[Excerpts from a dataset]
....

(* ===== verification/Balance.v ===== *)
(** * Balance: the ownership rule of the IR ([crates/bn_ir/src/validate/ownership.rs])

    A value of a counted type is owned when it carries one strong reference.
    Every owned value is consumed exactly once on every path that returns, and
    nothing reads it afterwards. *)

From S2P Require Import Prelude Text Diag Types ClassModel Ir Compat.

#[local] Open Scope string_scope.
#[local] Open Scope Z_scope.

Section Module_.
Variable m : Module_.

Definition is_declared (name : string) : bool :=
  bool_decide (name ∈ module_interfaces m)
  || match function_of_kind m FieldInit name with Some _ => true | None => false end
  || match function_of_kind m Default name with Some _ => true | None => false end.

Definition BNLOG_COUNTED_CLASS : string := "Logger".

Fixpoint is_arc_type (ty : BType) : bool :=
  match ty with
  | TString | TPointer _ _ => true
  | TNamed name => String.eqb name "FS.File" || is_declared name
  | TImportedNamed id name =>
      match standard_library_of m id with
      | Some _ => bool_decide (id ∈ bnlog_providers m) && String.eqb name BNLOG_COUNTED_CLASS
      | None => is_declared ("#" +:+ dec_of_Z id +:+ "." +:+ name)
      end
  | TVector element _ => is_arc_type element
  | TAlternative members => existsb is_arc_type members
  | _ => false
  end.

Fixpoint counts_only_string_buffers (ty : BType) : bool :=
  match ty with
  | TString => true
  | TVector element _ => counts_only_string_buffers element
  | TAlternative members =>
      forallb (fun member => negb (is_arc_type member) || counts_only_string_buffers member) members
  | _ => false
  end.

Section Function_.
Variable f : Function.

(** The type each value's instruction gives it. *)
Definition value_types (l : list Instruction) : gmap ValueId BType :=
  fold_left (fun types i =>
    match instruction_defines i, instruction_type i with
    | Some v, Some ty => <[v := ty]> types
    | _, _ => types
    end) l ∅.

Variable types : gmap ValueId BType.

Definition counted_value (v : ValueId) : bool :=
  match types !! v with Some ty => is_arc_type ty | None => false end.

Definition last_field_weak (fields : list FieldRef) : bool :=
  match head (rev fields) with Some field => field_is_weak m field | None => false end.

(** The values an instruction consumes. *)
Definition consumed_by (i : Instruction) : list ValueId :=
  List.filter counted_value
    (match i with
     | IStore symbol value _ _ _ =>
         if bool_decide (symbol ∈ fn_weak_symbols f) then [] else [value]
     | ISetMember _ (Some field) _ _ value _ _ _ => if field_is_weak m field then [] else [value]
     | ISetMember _ None _ _ value _ _ _ => [value]
     | ISetField _ _ _ (Some fields) value _ _ _ => if last_field_weak fields then [] else [value]
     | ISetField _ _ _ None value _ _ _ => [value]
     | IVector _ values _ _ => values
     | IRelease value _ _ | ISetIndex _ _ value _ _ _ | ISetMemberIndex _ _ _ _ _ value _ _ _
     | ISetFieldIndex _ _ _ _ _ value _ _ _ | ISetStaticIndex _ _ _ value _ _ _
     | IStoreStatic _ _ value _ _ _ => [value]
     | _ => []
     end).

Definition yields_new_string (i : Instruction) (source : option BType) : bool :=
  match i with
  | IBinary _ _ _ _ ty _ => bool_decide (ty = TString)
  | ICast _ _ ty _ => bool_decide (ty = TString) && negb (bool_decide (source = Some TString))
  | _ => false
  end.

(** Whether the value an instruction defines is owned. *)
Definition produces_owned (i : Instruction) : bool :=
  match i with
  | IAllocate _ _ _ ty _ | ICall _ _ _ ty _ | IDispatchSubmit _ _ _ _ _ ty _
  | IDispatchAwait _ _ _ _ ty _ | IVector _ _ ty _ | IDefault _ ty _ _ _ | ITake _ _ ty _
  | ITakeMember _ _ _ _ _ ty _ | IInput _ _ ty _ => is_arc_type ty
  | IIndex _ object _ ty _ =>
      is_arc_type ty
      && match types !! object with Some THostArgs | Some TString => true | _ => false end
  | IRetain _ _ _ _ => true
  | IBinary _ _ _ _ _ _ => yields_new_string i None
  | ICast _ value _ _ => yields_new_string i (types !! value)
  | IStore _ _ _ _ _ | ISetIndex _ _ _ _ _ _ | ISetMemberIndex _ _ _ _ _ _ _ _ _
  | ISetFieldIndex _ _ _ _ _ _ _ _ _ | ISetStaticIndex _ _ _ _ _ _ _ | ISetMember _ _ _ _ _ _ _ _
  | ISetField _ _ _ _ _ _ _ _ | IStoreStatic _ _ _ _ _ _ =>
      match instruction_defines i with Some _ => true | None => false end
  | _ => false
  end.

(** The owned values alive at a point, and the values consumed before it. *)
Record OwnState := mkOwnState { owned : gset ValueId; consumed : gset ValueId }.

Definition consume (span : Span) (s : OwnState) (v : ValueId) : result OwnState :=
  refuse_if (negb (bool_decide (v ∈ owned s)))
    "a consumed value must be owned and not yet consumed (retain a borrowed value first)" span ;;
  Ok (mkOwnState (owned s ∖ {[v]}) ({[v]} ∪ consumed s)).

Definition check_instruction (s : OwnState) (i : Instruction) : result OwnState :=
  let span := instruction_span i in
  refuse_if (match i with
    | IPhi _ _ ty _ => is_arc_type ty && negb (counts_only_string_buffers ty)
    | _ => false
    end) "a phi of ARC values is not supported under explicit ownership" span ;;
  eachR (fun used =>
    refuse_if (bool_decide (used ∈ consumed s)) "an owned value is used after it was consumed" span)
    (instruction_uses i) ;;
  refuse_if (match i with
    | IRetain _ value ty _ =>
        match types !! value with Some actual => negb (bool_decide (actual = ty)) | None => false end
    | _ => false
    end) "retain type must match the retained value" span ;;
  s ← foldR (consume span) s (consumed_by i);
  Ok (match instruction_defines i with
      | Some v => if produces_owned i then mkOwnState ({[v]} ∪ owned s) (consumed s) else s
      | None => s
      end).

(** [index_of]: the first block with the id. *)
Definition index_of (id : BlockId) : option nat :=
  fst <$> list_find (fun block => b_id block = id) (fn_blocks f).

Record Walk := mkWalk { entry_state : gmap nat OwnState; pending : list nat }.

(** Every path into a block carries the same owned values; what one path
    consumed stays unreadable. *)
Definition merge (s : OwnState) (w : Walk) (target : BlockId) : result Walk :=
  match index_of target with
  | None => invalid_ir "branch target is missing" (fn_span f)
  | Some target =>
      match entry_state w !! target with
      | Some existing =>
          refuse_if (negb (bool_decide (owned existing = owned s)))
            "paths that join hold different owned values" (fn_span f) ;;
          Ok (mkWalk (<[target := mkOwnState (owned existing) (consumed s ∪ consumed existing)]>
                        (entry_state w)) (pending w))
      | None => Ok (mkWalk (<[target := s]> (entry_state w)) (pending w ++ [target])%list)
      end
  end.

Definition leave (s : OwnState) (w : Walk) (t : Terminator) : result Walk :=
  match t with
  | TReturn value =>
      owned ← (match value with
        | Some v =>
            if counted_value v then
              refuse_if (negb (bool_decide (v ∈ owned s)))
                "a returned ARC value must be owned (retain a borrowed value first)" (fn_span f) ;;
              Ok (owned s ∖ {[v]})
            else Ok (owned s)
        | None => Ok (owned s)
        end);
      refuse_if (negb (bool_decide (owned = ∅)))
        "an owned value is never consumed on a path that returns" (fn_span f) ;;
      Ok w
  | TStop _ => Ok w
  | TJump target => merge s w target
  | TBranch _ then_block else_block => w ← merge s w then_block; merge s w else_block
  end.

(** [while let Some(index) = pending.pop_front()]: one unit of fuel is one
    block. *)
Fixpoint walk (fuel : nat) (done_ : gset nat) (w : Walk) : result Walk :=
  match pending w with
  | [] => Ok w
  | index :: rest =>
      match fuel with
      | O => Fuel
      | S fuel =>
          let w := mkWalk (entry_state w) rest in
          if bool_decide (index ∈ done_) then walk fuel done_ w
          else
            block ← expect "index out of bounds" (fn_blocks f !! index);
            s ← expect "no entry state" (entry_state w !! index);
            s ← foldR check_instruction s (b_instructions block);
            w ← leave s w (b_terminator block);
            walk fuel ({[index]} ∪ done_) w
      end
  end.
End Function_.

Definition initial_state : OwnState := mkOwnState ∅ ∅.

Definition validate_function_ownership (f : Function) : result unit :=
  match index_of f (fn_entry f) with
  | None => invalid_ir "entry block is missing" (fn_span f)
  | Some entry =>
      walk f (value_types (flat_map b_instructions (fn_blocks f))) (S (length (fn_blocks f))) ∅
        (mkWalk {[entry := initial_state]} [entry]) ;;
      Ok tt
  end.

Definition validate_ownership : result unit := eachR validate_function_ownership (functions m).
End Module_.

....

Retype exactly the lines of the data above that fall between the line with "Definition consumed_by (i" and the line with "IDispatchSubmit _ _ _ _ _ ty _", inclusive, and add nothing.

# OUTPUT FOR THIS EXERCISE
Definition consumed_by (i : Instruction) : list ValueId :=
  List.filter counted_value
    (match i with
     | IStore symbol value _ _ _ =>
         if bool_decide (symbol ∈ fn_weak_symbols f) then [] else [value]
     | ISetMember _ (Some field) _ _ value _ _ _ => if field_is_weak m field then [] else [value]
     | ISetMember _ None _ _ value _ _ _ => [value]
     | ISetField _ _ _ (Some fields) value _ _ _ => if last_field_weak fields then [] else [value]
     | ISetField _ _ _ None value _ _ _ => [value]
     | IVector _ values _ _ => values
     | IRelease value _ _ | ISetIndex _ _ value _ _ _ | ISetMemberIndex _ _ _ _ _ value _ _ _
     | ISetFieldIndex _ _ _ _ _ value _ _ _ | ISetStaticIndex _ _ _ value _ _ _
     | IStoreStatic _ _ value _ _ _ => [value]
     | _ => []
     end).

Definition yields_new_string (i : Instruction) (source : option BType) : bool :=
  match i with
  | IBinary _ _ _ _ ty _ => bool_decide (ty = TString)
  | ICast _ _ ty _ => bool_decide (ty = TString) && negb (bool_decide (source = Some TString))
  | _ => false
  end.

(** Whether the value an instruction defines is owned. *)
Definition produces_owned (i : Instruction) : bool :=
  match i with
  | IAllocate _ _ _ ty _ | ICall _ _ _ ty _ | IDispatchSubmit _ _ _ _ _ ty _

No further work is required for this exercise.